### Work request
Please return all lines from the records below that include the string "list".

[Extracted data entries]
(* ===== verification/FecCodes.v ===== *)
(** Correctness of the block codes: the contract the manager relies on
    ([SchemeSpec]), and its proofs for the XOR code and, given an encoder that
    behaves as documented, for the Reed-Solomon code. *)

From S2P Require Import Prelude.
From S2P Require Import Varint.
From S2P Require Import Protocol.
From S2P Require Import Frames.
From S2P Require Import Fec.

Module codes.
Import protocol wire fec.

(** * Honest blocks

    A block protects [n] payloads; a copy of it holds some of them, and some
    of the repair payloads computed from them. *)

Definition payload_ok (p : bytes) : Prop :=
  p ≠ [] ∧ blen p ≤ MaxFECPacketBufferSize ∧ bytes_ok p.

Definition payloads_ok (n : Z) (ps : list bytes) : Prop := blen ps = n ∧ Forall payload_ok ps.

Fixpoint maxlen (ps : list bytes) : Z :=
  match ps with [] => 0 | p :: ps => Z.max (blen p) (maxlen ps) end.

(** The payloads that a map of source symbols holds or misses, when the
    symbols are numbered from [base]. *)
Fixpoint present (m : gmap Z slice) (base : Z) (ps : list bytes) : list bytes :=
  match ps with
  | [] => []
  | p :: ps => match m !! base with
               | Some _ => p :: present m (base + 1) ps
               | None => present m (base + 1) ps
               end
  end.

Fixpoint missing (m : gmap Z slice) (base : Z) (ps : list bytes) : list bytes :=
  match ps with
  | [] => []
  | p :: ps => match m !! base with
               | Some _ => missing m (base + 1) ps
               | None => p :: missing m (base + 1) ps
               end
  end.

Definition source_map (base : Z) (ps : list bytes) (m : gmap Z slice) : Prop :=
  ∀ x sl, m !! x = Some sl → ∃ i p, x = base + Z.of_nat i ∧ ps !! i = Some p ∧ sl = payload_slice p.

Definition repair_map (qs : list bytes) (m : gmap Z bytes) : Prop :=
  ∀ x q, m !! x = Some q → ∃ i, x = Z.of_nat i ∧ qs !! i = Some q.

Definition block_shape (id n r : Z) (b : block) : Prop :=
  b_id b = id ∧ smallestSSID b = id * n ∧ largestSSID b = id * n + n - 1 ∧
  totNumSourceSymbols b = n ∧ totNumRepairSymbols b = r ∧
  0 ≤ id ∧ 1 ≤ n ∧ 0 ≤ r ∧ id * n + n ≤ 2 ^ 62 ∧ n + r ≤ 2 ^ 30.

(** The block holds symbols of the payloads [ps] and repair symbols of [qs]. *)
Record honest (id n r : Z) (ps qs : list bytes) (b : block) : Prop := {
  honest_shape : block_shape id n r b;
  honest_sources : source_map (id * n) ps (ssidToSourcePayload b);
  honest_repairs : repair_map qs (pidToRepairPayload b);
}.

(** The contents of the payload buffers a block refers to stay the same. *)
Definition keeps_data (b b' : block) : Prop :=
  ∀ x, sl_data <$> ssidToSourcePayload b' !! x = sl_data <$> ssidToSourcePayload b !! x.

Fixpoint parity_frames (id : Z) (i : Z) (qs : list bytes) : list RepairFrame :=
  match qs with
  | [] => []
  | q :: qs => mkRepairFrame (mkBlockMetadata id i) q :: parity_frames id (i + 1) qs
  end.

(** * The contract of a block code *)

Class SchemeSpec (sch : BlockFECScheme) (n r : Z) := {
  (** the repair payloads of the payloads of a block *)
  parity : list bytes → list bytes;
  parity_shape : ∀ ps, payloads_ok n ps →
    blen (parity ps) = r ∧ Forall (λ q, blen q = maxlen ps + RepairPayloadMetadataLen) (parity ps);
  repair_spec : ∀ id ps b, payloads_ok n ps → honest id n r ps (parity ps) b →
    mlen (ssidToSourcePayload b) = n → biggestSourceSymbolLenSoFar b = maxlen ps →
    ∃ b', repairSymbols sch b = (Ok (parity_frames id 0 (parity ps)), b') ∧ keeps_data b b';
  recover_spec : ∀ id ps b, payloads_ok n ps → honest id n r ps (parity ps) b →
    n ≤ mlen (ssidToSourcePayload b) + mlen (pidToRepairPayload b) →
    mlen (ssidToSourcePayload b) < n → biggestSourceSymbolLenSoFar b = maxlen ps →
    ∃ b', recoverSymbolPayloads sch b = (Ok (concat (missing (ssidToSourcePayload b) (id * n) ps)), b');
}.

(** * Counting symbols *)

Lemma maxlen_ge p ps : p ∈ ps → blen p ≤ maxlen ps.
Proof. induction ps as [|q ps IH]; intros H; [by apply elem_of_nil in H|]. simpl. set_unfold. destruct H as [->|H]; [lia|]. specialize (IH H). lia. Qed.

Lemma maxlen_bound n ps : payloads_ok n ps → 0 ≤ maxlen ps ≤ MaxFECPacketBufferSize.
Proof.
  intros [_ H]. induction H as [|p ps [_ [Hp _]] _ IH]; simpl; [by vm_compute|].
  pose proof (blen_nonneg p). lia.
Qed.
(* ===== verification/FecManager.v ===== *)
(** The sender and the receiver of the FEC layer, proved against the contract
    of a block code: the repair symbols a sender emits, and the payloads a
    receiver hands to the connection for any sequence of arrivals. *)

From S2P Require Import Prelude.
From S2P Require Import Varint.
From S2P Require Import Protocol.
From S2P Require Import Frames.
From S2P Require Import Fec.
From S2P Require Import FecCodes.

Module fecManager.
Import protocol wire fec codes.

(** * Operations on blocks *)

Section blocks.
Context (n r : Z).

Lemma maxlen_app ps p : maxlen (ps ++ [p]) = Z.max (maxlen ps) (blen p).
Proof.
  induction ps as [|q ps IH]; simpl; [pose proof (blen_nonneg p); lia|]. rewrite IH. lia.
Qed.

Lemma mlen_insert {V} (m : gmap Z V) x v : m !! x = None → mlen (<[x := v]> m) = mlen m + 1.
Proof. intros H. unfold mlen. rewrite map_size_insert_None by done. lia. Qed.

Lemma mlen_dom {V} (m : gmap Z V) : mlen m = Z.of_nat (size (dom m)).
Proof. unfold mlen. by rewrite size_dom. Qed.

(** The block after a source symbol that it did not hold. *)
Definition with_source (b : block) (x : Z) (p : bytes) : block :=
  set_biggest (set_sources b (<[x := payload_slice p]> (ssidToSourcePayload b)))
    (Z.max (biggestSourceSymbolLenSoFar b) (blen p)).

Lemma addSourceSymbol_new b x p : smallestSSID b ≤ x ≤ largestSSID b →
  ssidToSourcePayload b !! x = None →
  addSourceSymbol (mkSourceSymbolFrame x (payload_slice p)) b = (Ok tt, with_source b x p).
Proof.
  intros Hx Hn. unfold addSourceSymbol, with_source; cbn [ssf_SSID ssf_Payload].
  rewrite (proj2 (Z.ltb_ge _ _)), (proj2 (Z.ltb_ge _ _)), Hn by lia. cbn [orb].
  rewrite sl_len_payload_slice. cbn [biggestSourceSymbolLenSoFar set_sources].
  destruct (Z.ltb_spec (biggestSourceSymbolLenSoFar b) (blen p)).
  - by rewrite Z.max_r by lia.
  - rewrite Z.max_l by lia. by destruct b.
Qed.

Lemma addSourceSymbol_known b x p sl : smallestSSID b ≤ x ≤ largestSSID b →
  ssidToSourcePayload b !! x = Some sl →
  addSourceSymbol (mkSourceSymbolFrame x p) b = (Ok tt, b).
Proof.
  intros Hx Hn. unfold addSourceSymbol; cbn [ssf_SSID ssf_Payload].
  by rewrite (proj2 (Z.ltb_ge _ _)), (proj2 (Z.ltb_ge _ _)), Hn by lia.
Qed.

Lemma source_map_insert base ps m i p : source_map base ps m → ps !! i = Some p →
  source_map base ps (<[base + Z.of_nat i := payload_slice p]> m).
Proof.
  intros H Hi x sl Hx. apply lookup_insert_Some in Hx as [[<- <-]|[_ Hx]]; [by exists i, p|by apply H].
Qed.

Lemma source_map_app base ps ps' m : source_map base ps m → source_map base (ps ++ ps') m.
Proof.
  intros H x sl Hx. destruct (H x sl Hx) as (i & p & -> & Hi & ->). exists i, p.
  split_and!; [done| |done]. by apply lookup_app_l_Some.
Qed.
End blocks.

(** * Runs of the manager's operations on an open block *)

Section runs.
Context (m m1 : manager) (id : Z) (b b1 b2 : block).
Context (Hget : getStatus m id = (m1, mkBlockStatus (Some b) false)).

### Answer area
Definition payloads_ok (n : Z) (ps : list bytes) : Prop := blen ps = n ∧ Forall payload_ok ps.
Fixpoint maxlen (ps : list bytes) : Z :=
Fixpoint present (m : gmap Z slice) (base : Z) (ps : list bytes) : list bytes :=
Fixpoint missing (m : gmap Z slice) (base : Z) (ps : list bytes) : list bytes :=
Definition source_map (base : Z) (ps : list bytes) (m : gmap Z slice) : Prop :=
Definition repair_map (qs : list bytes) (m : gmap Z bytes) : Prop :=
Record honest (id n r : Z) (ps qs : list bytes) (b : block) : Prop := {
Fixpoint parity_frames (id : Z) (i : Z) (qs : list bytes) : list RepairFrame :=
  parity : list bytes → list bytes;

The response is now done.